Lemma sum_app l k : sum (l ++ k) = sum l + sum k.
Proof. unfold sum. induction l as [|x l IH]; cbn; [done|]. rewrite IH. lia. Qed.
Lemma zlen_fmap {A B} (f : A -> B) l : zlen (f <$> l) = zlen l.
Proof. unfold zlen. by rewrite length_fmap. Qed.
Lemma take_snoc_block {A} cap (l k : list A) : take cap l ++ take (cap - length (take cap l)) k = take cap (l ++ k).
Proof.
  rewrite take_app, length_take. f_equal. destruct (Nat.le_ge_cases cap (length l)).
  - rewrite Nat.min_l by done. by replace (cap - length l)%nat with 0%nat by lia; replace (cap - cap)%nat with 0%nat by lia.
  - by rewrite Nat.min_r by done.
Qed.
Section two_sets.
Context (a b : EdgeSet) (Ha : wf a) (Hb : wf b).
Lemma minus_block x y n : wf x -> wf y -> (n < EDGE_SET_BYTES)%nat ->
  upto (S n) (minus x y) = upto n (minus x y) ++ ((fun i => Z.of_nat n * 8 + i) <$> ones (Z.land (byte_at x n) (not_u8 (byte_at y n)))).
Proof.
  intros Hx Hy Hn. apply upto_S; [apply land_u8, byte_at_u8, Hx|]. intros i Hi. unfold minus. rewrite !contains_block by done.
  by rewrite Z.land_spec, not_u8_bit by (done || by apply byte_at_u8).
Qed.
Lemma diff_upto cap n : (n <= EDGE_SET_BYTES)%nat ->
  fold_left (diff_byte a b cap) (seq 0 n) default_diff
  = mkEdgeSetDiff (zlen (upto n (minus a b))) (zlen (upto n (minus b a))) (zlen (upto n (both a b))) (zlen (upto n (either a b)))
      (take cap (upto n (minus a b))) (take cap (upto n (minus b a))).
Proof.
  induction n as [|n IH]; intros Hn.
  - by destruct cap.
  - rewrite seq_S, fold_left_app, IH by lia. cbn [fold_left Nat.add]. unfold diff_byte. cbn [only_a only_b common union only_a_sample only_b_sample].
    rewrite !minus_block, !collect_spec, !take_snoc_block by (done || by apply land_u8, byte_at_u8).
    rewrite (upto_S n (both a b) (Z.land (byte_at a n) (byte_at b n))), (upto_S n (either a b) (Z.lor (byte_at a n) (byte_at b n))).
    + by rewrite !zlen_app, !zlen_fmap.
    + apply lor_u8; by apply byte_at_u8.
    + intros i Hi. unfold either. by rewrite !contains_block, Z.lor_spec by done.
    + by apply land_u8, byte_at_u8.
    + intros i Hi. unfold both. by rewrite !contains_block, Z.land_spec by done.
Qed.
End two_sets.
Lemma bits_indices s : wf s -> bits s = byte_at s <$> seq 0 EDGE_SET_BYTES.
Proof.
  intros [Hl _]. apply list_eq. intros i. rewrite list_lookup_fmap. destruct (Nat.lt_ge_cases i EDGE_SET_BYTES) as [Hi|Hi].
  - rewrite lookup_seq_lt by done. cbn. unfold byte_at. destruct (bits s !! i) eqn:E; [done|]. apply lookup_ge_None_1 in E. lia.
  - rewrite lookup_seq_ge by done. apply lookup_ge_None_2. by rewrite Hl.
Qed.
Lemma count_elements s : wf s -> count s = zlen (elements s).
Proof.
  intros Hwf. unfold count. rewrite bits_indices, upto_full by done.
  assert (Hn : forall n, (n <= EDGE_SET_BYTES)%nat -> sum (count_ones <$> (byte_at s <$> seq 0 n)) = zlen (upto n (contains s))).
  { induction n as [|n IH]; intros Hn; [done|]. rewrite seq_S, !fmap_app, sum_app, IH by lia.
    rewrite (upto_S n (contains s) (byte_at s n)), zlen_app, zlen_fmap; [cbn; unfold count_ones; lia|by apply byte_at_u8|].
    intros i Hi. by apply contains_block. }
  by apply Hn.
Qed.

(** A set is what it shares with another and what it has on its own. *)
Lemma offsets_split bound p q :
  zlen (offsets bound p) = zlen (offsets bound (fun e => p e && negb (q e))) + zlen (offsets bound (fun e => p e && q e)).
Proof.
  unfold offsets. induction (seqZ 0 bound) as [|e l IH]; [done|]. rewrite !filter_cons.
  destruct (p e), (q e); cbn [andb negb]; repeat case_decide; rewrite ?zlen_cons; try done; lia.
Qed.
Lemma offsets_union bound p q :
  zlen (offsets bound (fun e => p e || q e))
  = zlen (offsets bound (fun e => p e && negb (q e))) + zlen (offsets bound (fun e => q e && negb (p e))) + zlen (offsets bound (fun e => p e && q e)).
Proof.
  unfold offsets. induction (seqZ 0 bound) as [|e l IH]; [done|]. rewrite !filter_cons.
  destruct (p e), (q e); cbn [andb negb orb]; repeat case_decide; rewrite ?zlen_cons; try done; lia.
Qed.
Lemma offsets_ext bound p q : (forall e, p e = q e) -> offsets bound p = offsets bound q.
Proof. intros Hpq. unfold offsets. apply list_filter_iff. intros e. by rewrite Hpq. Qed.

(** Comparing two bitmaps gives the exact sizes of the differences, the
    intersection and the union of the two sets of edges, whatever the cap, and the
    samples are the lowest offsets of each difference, in order, as many as the cap
    allows. *)
Theorem edge_diff_exact a b cap : wf a -> wf b ->
  let only x y := offsets EDGE_SET_CAPACITY (minus x y) in
  diff a b cap
  = mkEdgeSetDiff (zlen (only a b)) (zlen (only b a)) (zlen (offsets EDGE_SET_CAPACITY (both a b)))
      (zlen (offsets EDGE_SET_CAPACITY (either a b))) (take cap (only a b)) (take cap (only b a)).
Proof. intros Ha Hb. unfold diff. by rewrite diff_upto. Qed.
Lemma capacity : EDGE_SET_CAPACITY = 524288.
Proof. unfold EDGE_SET_CAPACITY. with_strategy 0 [EDGE_SET_BYTES] unfold EDGE_SET_BYTES. by rewrite Z2Nat.id. Qed.
(** A set that has an edge, against the empty set. *)
Lemma edge_diff_exact_witness :
  exists s, set new 524287 = Ok s /\ contains s 524287 = true /\ wf s /\ wf new /\
    diff s new 64
    = mkEdgeSetDiff (zlen (offsets EDGE_SET_CAPACITY (minus s new))) (zlen (offsets EDGE_SET_CAPACITY (minus new s)))
        (zlen (offsets EDGE_SET_CAPACITY (both s new))) (zlen (offsets EDGE_SET_CAPACITY (either s new)))
        (take 64 (offsets EDGE_SET_CAPACITY (minus s new))) (take 64 (offsets EDGE_SET_CAPACITY (minus new s))).
Proof.
  destruct (set new 524287) as [s|e] eqn:E; [|unfold set in E; rewrite capacity in E; exfalso; by simplify_eq].
  destruct (set_spec new 524287 s empty_wf ltac:(lia) E) as (Hwf & Hlt & Hc). exists s. split; [exact eq_refl|].
  split; [rewrite Hc; [exact eq_refl|rewrite capacity; lia]|]. split; [exact Hwf|]. split; [exact empty_wf|].
  exact (edge_diff_exact s new 64 Hwf empty_wf).
Defined.

(** The bytes of a set are a set again, and only as many bytes as a set has are. *)
Lemma from_bytes_spec bytes :
  (forall s, wf s -> bytes = as_bytes s -> from_bytes bytes = Ok s) /\
  (forall s, from_bytes bytes = Ok s -> length bytes = EDGE_SET_BYTES /\ as_bytes s = bytes).
Proof.
  unfold from_bytes, as_bytes. split.
  - intros [l] [Hl _] ->. cbn in *. by rewrite bool_decide_eq_true_2.
  - intros s. case_bool_decide; [|done]. by intros [= <-].
Qed.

§

Using the records above, list each line that includes "apply".

• [Response]
  intros Hx Hy Hn. apply upto_S; [apply land_u8, byte_at_u8, Hx|]. intros i Hi. unfold minus. rewrite !contains_block by done.
  by rewrite Z.land_spec, not_u8_bit by (done || by apply byte_at_u8).
    rewrite !minus_block, !collect_spec, !take_snoc_block by (done || by apply land_u8, byte_at_u8).
    + apply lor_u8; by apply byte_at_u8.
    + by apply land_u8, byte_at_u8.
  intros [Hl _]. apply list_eq. intros i. rewrite list_lookup_fmap. destruct (Nat.lt_ge_cases i EDGE_SET_BYTES) as [Hi|Hi].
  - rewrite lookup_seq_lt by done. cbn. unfold byte_at. destruct (bits s !! i) eqn:E; [done|]. apply lookup_ge_None_1 in E. lia.
  - rewrite lookup_seq_ge by done. apply lookup_ge_None_2. by rewrite Hl.
    rewrite (upto_S n (contains s) (byte_at s n)), zlen_app, zlen_fmap; [cbn; unfold count_ones; lia|by apply byte_at_u8|].
    intros i Hi. by apply contains_block. }
  by apply Hn.
Proof. intros Hpq. unfold offsets. apply list_filter_iff. intros e. by rewrite Hpq. Qed.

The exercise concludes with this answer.